Cette obligation concerne les viandes achetées crues par les restaurateurs et non les viandes achetées déjà préparées ou cuisinées.
L’origine ou la provenance des viandes doit être indiquée selon l’une des mentions suivantes :
● la mention « Origine » (nom du pays) lorsque la naissance, l’élevage et l’abattage de l’animal dont sont issues les viandes ont lieu dans le même pays ;
● dans les autres cas, pour la viande porcine, ovine et de volaille, la mention « Élevé (nom du ou des pays d’élevage) et abattu (nom du pays d’abattage) » ;
● pour la viande bovine, la mention « Né et élevé (nom du pays de naissance et nom du ou des pays d’élevage) et abattu (nom du pays d’abattage) » lorsque la naissance, l’élevage et l’abattage ont lieu dans des pays différents.

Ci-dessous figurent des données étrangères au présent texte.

(** X14: the earlier handler persists like the later one: a successful
    call whose upstream response lists N images has written N files under
    N different names, the i-th of which holds the decoded i-th payload,
    and reports the N names in order. *)
Theorem legacy_one_file_per_upstream_image
    (E : Env) (args : value) (σ σ' : State)
    (response : GenerateImagesResponse) (images : list GeneratedImage)
    (res : CallToolResult) :
  Legacy.isValidGenerateImageArgs args = true →
  generateImages E (Legacy.upstream_request args) = Returns response →
  generatedImages response = Some images →
  Legacy.callTool E "generate_image" args σ = (Returns res, σ') →
  ∃ payloads paths,
    images = payload <$> payloads
    ∧ 1 ≤ length images
    ∧ length paths = length images
    ∧ NoDup paths
    ∧ content res =
        [{| type := "text";
            text := "Generated images saved to: "
                    +:+ String.concat ", " paths |}]
    ∧ writes σ' = writes σ ++ zip paths (Buffer_from_base64 E <$> payloads)
    ∧ ∀ i p, paths !! i = Some p →
        ∃ b, payloads !! i = Some b
           ∧ files σ' !! p = Some (Buffer_from_base64 E b).
Proof.
  intros Hv Hup Himgs Hrun.
  destruct (legacy_callTool_returns E args σ response images res σ'
              Hv Hup Himgs Hrun)
    as (payloads & -> & Hne & Hnd & Hres & Hw & Hfiles).
  exists payloads, (loop_paths E (clock_reads σ) 0 (length payloads)).
  rewrite length_fmap, length_loop_paths.
  split; [reflexivity|].
  split; [destruct payloads; [contradiction|simpl; lia]|].
  split; [reflexivity|]. split; [exact Hnd|]. split; [exact Hres|].
  split; [exact Hw|].
  intros i p Hp.
  assert (i < length payloads) as Hi.
  { apply lookup_lt_Some in Hp. rewrite length_loop_paths in Hp. exact Hp. }
  rewrite loop_paths_lookup in Hp by exact Hi. injection Hp as <-.
  destruct (lookup_lt_is_Some_2 payloads i Hi) as [b Hb].
  exists b. split; [exact Hb|]. apply Hfiles, Hb.
Qed.

Lemma legacy_one_file_per_upstream_image_witness :
  ∃ payloads paths,
    [payload "aGk="; payload "eW8="] = payload <$> payloads
    ∧ 1 ≤ 2
    ∧ length paths = 2
    ∧ NoDup paths
    ∧ content a_cat_result =
        [{| type := "text";
            text := "Generated images saved to: "
                    +:+ String.concat ", " paths |}]
    ∧ writes legacy_final_state =
        [] ++ zip paths (sample_base64 <$> payloads)
    ∧ ∀ i p, paths !! i = Some p →
        ∃ b, payloads !! i = Some b
           ∧ files legacy_final_state !! p = Some (sample_base64 b).
Proof.
  apply (legacy_one_file_per_upstream_image (sample_env two_images ticking)
           a_cat initial_state legacy_final_state
           {| generatedImages := Some [payload "aGk="; payload "eW8="] |}
           [payload "aGk="; payload "eW8="] a_cat_result).
  - vm_compute. reflexivity.
  - reflexivity.
  - reflexivity.
  - vm_compute. reflexivity.
Defined.

(** X15: the earlier validator rejects arguments exactly when they are
    [null], not an object, without a string [prompt], or hold a
    [numberOfImages] that is not a number; it does not look at the three
    textual members, which the later validator tests. *)
Theorem legacy_rejected_iff (args : value) :
  Legacy.isValidGenerateImageArgs args = false
  ↔ legacy_invalid_arguments args.
Proof.
  unfold Legacy.isValidGenerateImageArgs, legacy_invalid_arguments,
    wrong_type.
  rewrite !andb_false_iff. split.
  - intros [[[H|H]|H]|H].
    + right; left. apply String.eqb_neq, H.
    + left. apply is_not_null_false, H.
    + right; right; left. apply String.eqb_neq, H.
    + right; right; right. apply optional_test_false, H.
  - intros [->|[H|[H|[H1 H2]]]].
    + left; left; right. reflexivity.
    + left; left; left. apply String.eqb_neq, H.
    + left; right. apply String.eqb_neq, H.
    + right. apply orb_false_iff. split.
      * destruct (get args "numberOfImages"); try reflexivity. contradiction.
      * apply String.eqb_neq, H2.
Qed.

Example legacy_accepts_numeric_aspect :
  Legacy.isValidGenerateImageArgs numeric_aspect = true
  ∧ isValidGenerateImageArgs numeric_aspect = false.
Proof. vm_compute. split; reflexivity. Qed.

(** ** Start-up *)

Lemma truthy_VStr s : truthy (VStr s) = true ↔ s ≠ "".
Proof. simpl. rewrite negb_true_iff, String.eqb_neq. reflexivity. Qed.

(** X16: a truthy [GEMINI_API_KEY] of the configuration object wins over
    the environment: the constructor keeps it, whatever the environment
    holds. *)
Theorem config_key_takes_precedence
    (props : gmap string value) (env : gmap string string) (v : value) :
  props !! "GEMINI_API_KEY" = Some v →
  truthy v = true →
  constructor_GEMINI_API_KEY (VObj props) env = Returns v.
Proof.
  intros Hk Hv. unfold constructor_GEMINI_API_KEY. simpl get. rewrite Hk.
  simpl default. unfold or_else. rewrite Hv. simpl. rewrite Hv. reflexivity.
Qed.
(** * totpdb: the encrypted TOTP record store

    A shallow embedding of the Go package [totpdb] (key derivation and
    AES-GCM wrapping in the crypto file, the [TOTPData] collection with its
    CRUD operations and secure persistence in the store file), followed by
    the properties of the specification that talk about it, and then by
    the commands of cmd/topt-cli.go that call the package, with further
    properties of both.

    Conventions.
    - A Go [string] is a [string]; a [[]byte] is a [list byte]; Go's [int]
      and [uint64] values are integers in [Z].
    - A Go slice that may be [nil] is an [option (list A)]: [None] is the
      nil slice, [Some l] a slice holding [l] (capacities are not observable
      by the code and are left out).
    - A Go [(T, error)] result whose value is the zero value on failure is a
      [result T]; [FindEntry], whose failure value is [-1], keeps the pair.
    - Packages outside the repository (crypto/aes, crypto/cipher,
      x/crypto/pbkdf2, fxamacker/cbor, os) are interfaces: a class of
      operations and, separately, a class of the laws their documentation
      gives.  The entropy source is the stream of bytes it will deliver.
    - Stateful functions pass their state explicitly: the entropy source
      for [Encrypt], the file system for the persistence functions. *)

From Stdlib Require Import ZArith Bool Ascii String Lia.
From Stdlib.Strings Require Import Byte.
From stdpp Require Import base tactics option list strings pretty gmap.

#[local] Open Scope string_scope.
#[local] Open Scope list_scope.
#[local] Open Scope Z_scope.

(* ===================================================================== *)
(** * Go values *)
(* ===================================================================== *)

Abbreviation bytes := (list byte).

(** The [error] values the package creates or passes on. *)
Inductive error : Type :=
  | ErrEntryExists                       (* errors.New, store file *)
  | ErrEntryNotFound                     (* errors.New, store file *)
  | errorString (msg : string)           (* fmt.Errorf without verbs *)
  | aes_KeySizeError (n : Z)             (* crypto/aes *)
  | cipher_errOpen                       (* crypto/cipher, GCM Open *)
  | io_EOF
  | io_ErrUnexpectedEOF
  | os_PathError (op path msg : string)  (* os *)
  | cbor_Error (msg : string)            (* fxamacker/cbor *)
  | runtime_panic (msg : string).        (* a panic that unwinds the call, not a returned value *)

(** [e.Error()]. *)
Definition Error (e : error) : string :=
  match e with
  | ErrEntryExists => "TOTP entry already exists"
  | ErrEntryNotFound => "TOTP entry not found"
  | errorString msg => msg
  | aes_KeySizeError n => "crypto/aes: invalid key size " ++ pretty n
  | cipher_errOpen => "cipher: message authentication failed"
  | io_EOF => "EOF"
  | io_ErrUnexpectedEOF => "unexpected EOF"
  | os_PathError op path msg => op ++ " " ++ path ++ ": " ++ msg
  | cbor_Error msg => "cbor: " ++ msg
  | runtime_panic msg => "panic: " ++ msg
  end.

Inductive result (A : Type) : Type :=
  | Ok (a : A)
  | Err (e : error).
Arguments Ok {A} a.
Arguments Err {A} e.

(** [v, err := f(...); if err != nil { return nil, err }; k v]. *)
Definition bind_result {A B : Type} (r : result A) (k : A -> result B) : result B :=
  match r with
  | Ok a => k a
  | Err e => Err e
  end.

Notation "'let*' x ':=' r 'in' k" := (bind_result r (fun x => k))
  (at level 10, x name, r at level 100, k at level 200).

(** The elements of a slice: what [len], [range] and [append] see. *)
Definition elems {A : Type} (s : option (list A)) : list A :=
  match s with
  | Some l => l
  | None => []
  end.

(* ===================================================================== *)
(** * The record store: data model *)
(* ===================================================================== *)

(** [otp.Key] of pquerna/otp, as the values of the accessors the package
    calls on it. *)
Module otp.
Record Key : Type := {
  Issuer : string;
  AccountName : string;
  Secret : string;
  Type_ : string;
  Period : Z;        (* uint64 *)
  Digits : Z;        (* otp.Digits, an int *)
  Algorithm : string;  (* k.Algorithm().String() *)
  URL : string
}.
End otp.

(** [TOTPEntry]. *)
Record TOTPEntry : Type := {
  Issuer : string;
  AccountName : string;
  Secret : string;
  Type_ : string;
  Period : Z;          (* uint64 *)
  Digits : Z;          (* int *)
  Algorithm : string;
  URL : string
}.

(** [TOTPData]. *)
Record TOTPData : Type := {
  Entries : option (list TOTPEntry)
}.

Definition defaultSize : Z := 10.

(** [FromOTPKey]. *)
Definition FromOTPKey (k : otp.Key) : TOTPEntry :=
  {| Issuer := otp.Issuer k;
     AccountName := otp.AccountName k;
     Secret := otp.Secret k;
     Type_ := otp.Type_ k;
     Period := otp.Period k;
     Digits := otp.Digits k;
     Algorithm := otp.Algorithm k;
     URL := otp.URL k |}.

(* ===================================================================== *)
(** * The record store: CRUD *)
(* ===================================================================== *)

(** The loop of [FindEntry], from index [ind] on. *)
Fixpoint find_from (ind : Z) (entries : list TOTPEntry) (name issuer : string)
  : Z * option error :=
  match entries with
  | [] => (-1, Some ErrEntryNotFound)
  | entry :: rest =>
      if String.eqb (AccountName entry) name then
        if String.eqb issuer EmptyString then (ind, None)
        else if String.eqb (Issuer entry) issuer then (ind, None)
        else find_from (ind + 1) rest name issuer
      else find_from (ind + 1) rest name issuer
  end.

(** [FindEntry]. *)
Definition FindEntry (data : TOTPData) (name issuer : string) : Z * option error :=
  find_from 0 (elems (Entries data)) name issuer.

(** [AddEntry]: the receiver after the call, and the error returned. *)
Definition AddEntry (data : TOTPData) (key : otp.Key) : TOTPData * option error :=
  let ent := FromOTPKey key in
  let data :=
    match Entries data with
    | None => {| Entries := Some [] |}    (* make([]TOTPEntry, 0, defaultSize) *)
    | Some _ => data
    end in
  let '(_, err) := FindEntry data (AccountName ent) (Issuer ent) in
  match err with
  | Some _ => ({| Entries := Some (elems (Entries data) ++ [ent]) |}, None)
  | None => (data, Some ErrEntryExists)
  end.

(** [GetEntry]. *)
Definition GetEntry (data : TOTPData) (name issuer : string) : result TOTPEntry :=
  let '(ind, err) := FindEntry data name issuer in
  match err with
  | Some e => Err e
  | None =>
      match elems (Entries data) !! Z.to_nat ind with
      | Some entry => Ok entry
      | None => Err (runtime_panic "index out of range")
      end
  end.

(** [RemoveEntry]: the receiver after the call, and the error returned.
    The [append] shifts the tail down inside the slice's own array; the
    package keeps no second slice over it. *)
Definition RemoveEntry (data : TOTPData) (name issuer : string) : TOTPData * option error :=
  let '(index, err) := FindEntry data name issuer in
  match err with
  | Some e => (data, Some e)
  | None =>
      let l := elems (Entries data) in
      ({| Entries := Some (take (Z.to_nat index) l ++ drop (Z.to_nat (index + 1)) l) |},
       None)
  end.

(** The composite-key rule of [FindEntry]: [entry] answers the probe
    [(name, issuer)]. *)
Definition matches (name issuer : string) (entry : TOTPEntry) : bool :=
  String.eqb (AccountName entry) name
  && (String.eqb issuer EmptyString || String.eqb (Issuer entry) issuer).
Variable next_batch :
  string -> nat -> nat -> option Q -> option Q -> option string -> bool * nat * nat.

(** With nothing pending the guard is skipped and the message goes to the
    ordinary dispatch. *)
Lemma exhausted_session_skips_guard (action : string) (ctx : search_context) :
  total_found ctx <= sent_count ctx ->
  handle_text action next_batch (Some ctx) = AnalyzeMessage :: dispatch action.
Proof.
  intros H. unfold handle_text.
  destruct (sent_count ctx <? total_found ctx)%nat eqn:Hlt; [|reflexivity].
  apply Nat.ltb_lt in Hlt. lia.
Qed.

(** The exhaustion message sits behind two tests that exclude each other. *)
Lemma seen_all_is_never_sent (action : string) (search_ctx : option search_context)
  (m : message) :
  ~ In (SendMessage m) (handle_text action next_batch search_ctx).
Proof.
  assert (Hd : forall a, ~ In (SendMessage m) (AnalyzeMessage :: dispatch a)).
  { intros a [H|H]; [discriminate|]. unfold dispatch in H.
    destruct (mem a HANDLED_ACTIONS); [destruct H as [H|[]]; discriminate|contradiction]. }
  unfold handle_text. destruct search_ctx as [ctx|]; [|apply Hd].
  destruct (sent_count ctx <? total_found ctx)%nat eqn:Hlt; [|apply Hd].
  destruct (String.eqb action "show_more"); [|apply Hd].
  apply Nat.ltb_lt in Hlt.
  destruct (total_found ctx <=? sent_count ctx)%nat eqn:Hle;
    [apply Nat.leb_le in Hle; lia|].
  destruct (next_batch _ _ _ _ _ _) as [[success new_total] new_sent].
  intros [H|[H|H]]; try discriminate.
  destruct success; [destruct H as [H|[]]; discriminate|contradiction].
Qed.

(** C8. With 3 of 3 products already sent, a message classified as
    [show_more] is only classified: no handler matches the action, no
    message is sent, so the exhaustion notice never goes out; the search is
    not invoked either. *)
Theorem exhausted_show_more_sends_nothing :
  handle_text "show_more" next_batch (Some exhausted_context) = [AnalyzeMessage].
Proof.
  rewrite exhausted_session_skips_guard; [reflexivity|].
  unfold exhausted_context; simpl; lia.
Qed.

End WebhookFacts.

(** ** The batch sender *)

Section BatchSenderFacts.
Import Main.

Variable text_to_double : string -> option Q.
Variable download_and_convert_to_base64 : string -> option string.
Variable collection : list product.
Variable forward_media_with_base64 : image_product -> bool.

Lemma collect_images_length (products : list product) :
  forall all_image_urls,
    List.length (fst (collect_images products all_image_urls))
    = List.length (filter has_image_urls products).
Proof.
  induction products as [|p ps IH]; intros acc; [reflexivity|].
  simpl. unfold has_image_urls at 1.
  destruct (image_urls p) as [|u us] eqn:Hu; simpl; [apply IH|].
  specialize (IH (acc ++ u :: us)%list).
  destruct (collect_images ps (acc ++ u :: us)%list) as [entries urls].
  simpl in *. now rewrite IH.
Qed.

Lemma attach_images_length (mapping : list image_mapping) (base64_images : list string) :
  List.length (attach_images mapping base64_images) <= List.length mapping.
Proof.
  induction mapping as [|m ms IH]; simpl; [lia|].
  destruct (firstn _ _); simpl; lia.
Qed.



(** The successful answers of the image-list handler. *)
Lemma images_success_inv (request : SearchRequest)
  (products : list image_product) (n_images : nat) :
  search_and_get_images text_to_double download_and_convert_to_base64 collection request
  = Returned (ImagesSuccess products n_images) ->
  exists found,
    search_products_by_text text_to_double collection (sr_query request)
      (sr_max_results request) None (sr_min_price request) (sr_max_price request)
    = Returned found
    /\ products
       = attach_images (fst (collect_images found []))
           (download_all_images_parallel download_and_convert_to_base64
              (snd (collect_images found []))).
Proof.
  unfold search_and_get_images.
  destruct (_ || _); [discriminate|].
  destruct (search_products_by_text _ _ _ _ _ _ _) as [found|]; [|discriminate].
  cbn [bind]. destruct found as [|p ps]; [discriminate|].
  destruct (collect_images (p :: ps) []) as [mapping urls] eqn:Hc.
  intros H. injection H as <- _. exists (p :: ps).
  split; [reflexivity|]. rewrite Hc. reflexivity.
Qed.






Import RangeFlow.

(** Whether a range delivery goes out; any behaviour of the handler. *)
Variable forward_media : product_data -> bool.


End BatchSenderFacts.



(** * Further properties of the search code *)

(** ** What a keyword pattern matches *)

Lemma prefix_empty (s : string) : prefix "" s = true.
Proof. destruct s; reflexivity. Qed.

Lemma prefix_String (a b : ascii) (s1 s2 : string) :
  prefix (String a s1) (String b s2) = Ascii.eqb a b && prefix s1 s2.
Proof.
  simpl. destruct (ascii_dec a b) as [->|Hne].
  - now rewrite Ascii.eqb_refl.
  - apply Ascii.eqb_neq in Hne. now rewrite Hne.
Qed.

Lemma match_here_literal (w s : string) :
  match_here (re_escape w) s = prefix (lower w) (lower s).
Proof.
  unfold re_escape. revert s. induction w as [|a w IH]; intros s; simpl.
  - symmetry. apply prefix_empty.
  - destruct s as [|b s]; [reflexivity|].
    change (lower (String b s)) with (String (lower_char b) (lower s)).
    rewrite prefix_String, IH. reflexivity.
Qed.

Lemma match_here_optional_es (s : string) : match_here optional_es s = true.
Proof. unfold optional_es. simpl. destruct s; simpl; now rewrite ?orb_true_r. Qed.

Lemma match_here_optional_suffix (r : regex) (s : string) :
  match_here (r ++ optional_es)%list s = match_here r s.
Proof.
  revert s. induction r as [|a r IH]; intros s.
  - apply match_here_optional_es.
  - destruct a as [c|c]; cbn [app match_here].
    + destruct s as [|d s]; [reflexivity|]. now rewrite IH.
    + rewrite IH. destruct s as [|d s]; [reflexivity|]. now rewrite IH.
Qed.

Lemma re_search_ext (r1 r2 : regex) :
  (forall s, match_here r1 s = match_here r2 s) ->
  forall s, re_search r1 s = re_search r2 s.
Proof.
  intros H s. induction s as [|c s IH]; simpl; rewrite H; [reflexivity|].
  now rewrite IH.
Qed.

Lemma re_search_literal (w s : string) :
  re_search (re_escape w) s = contains (lower w) (lower s).
Proof.
  induction s as [|c s IH]; simpl; rewrite match_here_literal; [reflexivity|].
  now rewrite IH.
Qed.

Lemma pattern_search_stem (keyword s : string) :
  re_search (build_pattern keyword) s
  = contains (lower (pattern_stem keyword)) (lower s).
Proof.
  unfold build_pattern, pattern_stem.
  destruct (endswith_char keyword "s"%char).
  - rewrite (re_search_ext _ _ (match_here_optional_suffix _)).
    apply re_search_literal.
  - destruct (mem keyword PLURALIZABLE).
    + rewrite (re_search_ext _ _ (match_here_optional_suffix _)).
      apply re_search_literal.
    + apply re_search_literal.
Qed.

(** X1. The pattern compiled for a keyword matches a name exactly when the
    name contains, in any letter case, the keyword without its final "s":
    the suffix [e?s?] never changes which names match. *)
Theorem build_pattern_is_substring_test (keyword s : string) :
  re_search (build_pattern keyword) s
  = contains_ignorecase (pattern_stem keyword) s.
Proof. apply pattern_search_stem. Qed.

(** ** The keyword search as a filter *)

Section FilterFacts.

Variable text_to_double : string -> option Q.

Local Abbreviation holds_all := (TextSearch.holds_all text_to_double).
Local Abbreviation scan := (TextSearch.scan text_to_double).

Lemma holds_all_app (cs1 cs2 : list condition) (p : product) :
  holds_all (cs1 ++ cs2) p
  = (b <- holds_all cs1 p ;; if b then holds_all cs2 p else Returned false).
Proof.
  induction cs1 as [|c cs1 IH]; simpl; [reflexivity|].
  destruct (holds text_to_double c p) as [b|]; simpl; [|reflexivity].
  destruct b; [apply IH|reflexivity].
Qed.

Lemma holds_all_names (keywords : list string) (p : product) :
  holds_all (map (fun k => NameRegex (build_pattern k)) keywords) p
  = Returned (name_has_keywords keywords p).
Proof.
  induction keywords as [|k ks IH]; [reflexivity|].
  cbn [map TextSearch.holds_all holds bind]. rewrite pattern_search_stem.
  unfold name_has_keywords. cbn [forallb]. unfold contains_ignorecase at 1.
  destruct (contains _ _); [apply IH|reflexivity].
Qed.

Lemma holds_all_category (category_filter : option string) (p : product) :
  holds_all (category_conditions category_filter) p
  = Returned (category_is category_filter p).
Proof.
  unfold category_conditions, category_is.
  destruct category_filter as [c|]; [|reflexivity].
  destruct (truthy (Some c)); [|reflexivity].
  simpl. destruct (String.eqb (category_key p) c); reflexivity.
Qed.

Lemma holds_all_price_true (lo hi : option Q) (p : product) :
  holds_all (price_conditions lo hi) p = Returned true ->
  price_within text_to_double lo hi p = true.
Proof.
  unfold price_conditions, price_within.
  destruct lo as [x|], hi as [y|]; try reflexivity; simpl;
    (destruct (toDouble text_to_double (price p)) as [d|]; simpl; [|discriminate]);
    intros H;
    match type of H with
    | (if ?b then _ else _) = _ => destruct b; [reflexivity|discriminate]
    end.
Qed.

Lemma holds_all_price_converts (lo hi : option Q) (p : product) :
  toDouble text_to_double (price p) <> Raised ->
  holds_all (price_conditions lo hi) p
  = Returned (price_within text_to_double lo hi p).
Proof.
  intros Hp. unfold price_conditions, price_within.
  destruct lo as [x|], hi as [y|]; try reflexivity; simpl;
    (destruct (toDouble text_to_double (price p)) as [d|]; [|congruence]); simpl;
    match goal with
    | |- (if ?b then _ else _) = _ => destruct b; reflexivity
    end.
Qed.

Lemma holds_all_query (keywords : list string) (category_filter : option string)
  (lo hi : option Q) (p : product) :
  holds_all (map (fun k => NameRegex (build_pattern k)) keywords
             ++ category_conditions category_filter
             ++ price_conditions lo hi) p
  = if name_has_keywords keywords p && category_is category_filter p
    then holds_all (price_conditions lo hi) p
    else Returned false.
Proof.
  rewrite !holds_all_app, holds_all_names, holds_all_category. simpl.
  destruct (name_has_keywords keywords p); [|reflexivity].
  destruct (category_is category_filter p); reflexivity.
Qed.

(** Without failures the cursor is a filter cut at the limit. *)
Lemma scan_exact (cs : list condition) (docs : list product) :
  (forall p, In p docs -> exists b, holds_all cs p = Returned b) ->
  forall remaining,
    scan cs docs remaining
    = Returned (match remaining with
                | None => filter (accepted text_to_double cs) docs
                | Some k => firstn k (filter (accepted text_to_double cs) docs)
                end).
Proof.
  induction docs as [|d ds IH]; intros Hok remaining.
  - destruct remaining as [[|k]|]; reflexivity.
  - assert (IH' := IH (fun p Hp => Hok p (or_intror Hp))). clear IH.
    destruct (Hok d (or_introl eq_refl)) as [b Hb].
    assert (Hacc : accepted text_to_double cs d = b)
      by (unfold accepted; now rewrite Hb).
    cbn [TextSearch.scan filter]. rewrite Hacc, Hb.
    destruct remaining as [[|k]|]; [reflexivity| |]; cbn [bind option_map pred];
      destruct b; rewrite IH'; reflexivity.
Qed.

(** One failing document on the way fails an unlimited cursor. *)
Lemma scan_raises (cs : list condition) (docs : list product) (p : product) :
  In p docs -> holds_all cs p = Raised -> scan cs docs None = Raised.
Proof.
  induction docs as [|d ds IH]; intros Hp Hr; [contradiction|].
  cbn [TextSearch.scan].
  destruct (holds_all cs d) as [b|] eqn:Hd; [|reflexivity]. cbn [bind].
  destruct Hp as [->|Hp]; [congruence|].
  specialize (IH Hp Hr). cbn [option_map]. rewrite IH.
  destruct b; reflexivity.
Qed.

Lemma effective_keywords_nonempty (query : string) :
  effective_keywords query <> [] -> is_nil (query_keywords query) = false.
Proof.
  unfold effective_keywords. destruct (query_keywords query); [|reflexivity].
  simpl. congruence.
Qed.

(** X2. Whatever a keyword search returns is a catalogue product whose name
    contains every keyword token of the query (each less a final "s", in
    any letter case), whose [category_key] is the filter when one is given,
    and whose price passes the bounds given. *)
Theorem keyword_search_results_match_query
  (collection : list product) (query : string) (max_results : Z)
  (category_filter : option string) (min_price max_price : option Q)
  (results : list product) (p : product) :
  search_products_by_text text_to_double collection query max_results
    category_filter min_price max_price = Returned results ->
  In p results ->
  In p collection
  /\ name_has_keywords (effective_keywords query) p = true
  /\ category_is category_filter p = true
  /\ price_within text_to_double min_price max_price p = true.
Proof.
  unfold search_products_by_text.
  destruct (_ && _); [intros H; injection H as <-; contradiction|].
  destruct (is_nil _); [intros H; injection H as <-; contradiction|].
  unfold find, name_conditions. fold (effective_keywords query).
  intros Hscan Hp. destruct (scan_sound _ _ _ _ _ Hscan p Hp) as [Hin Hall].
  split; [exact Hin|]. rewrite holds_all_query in Hall.
  destruct (name_has_keywords (effective_keywords query) p); [|discriminate].
  destruct (category_is category_filter p); [|discriminate]. cbn [andb] in Hall.
  repeat split. now apply holds_all_price_true.
Qed.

Les restaurateurs doivent indiquer ces mentions de façon lisible et visible sur leurs cartes et menus ou sur tout autre support.
Le non-respect de cette obligation qui concerne tous les établissements proposant des repas, qu’ils soient à consommer sur place, à livrer ou à emporter, est sanctionné par une amende pouvant aller jusqu’à 1500 € (contravention 5e classe).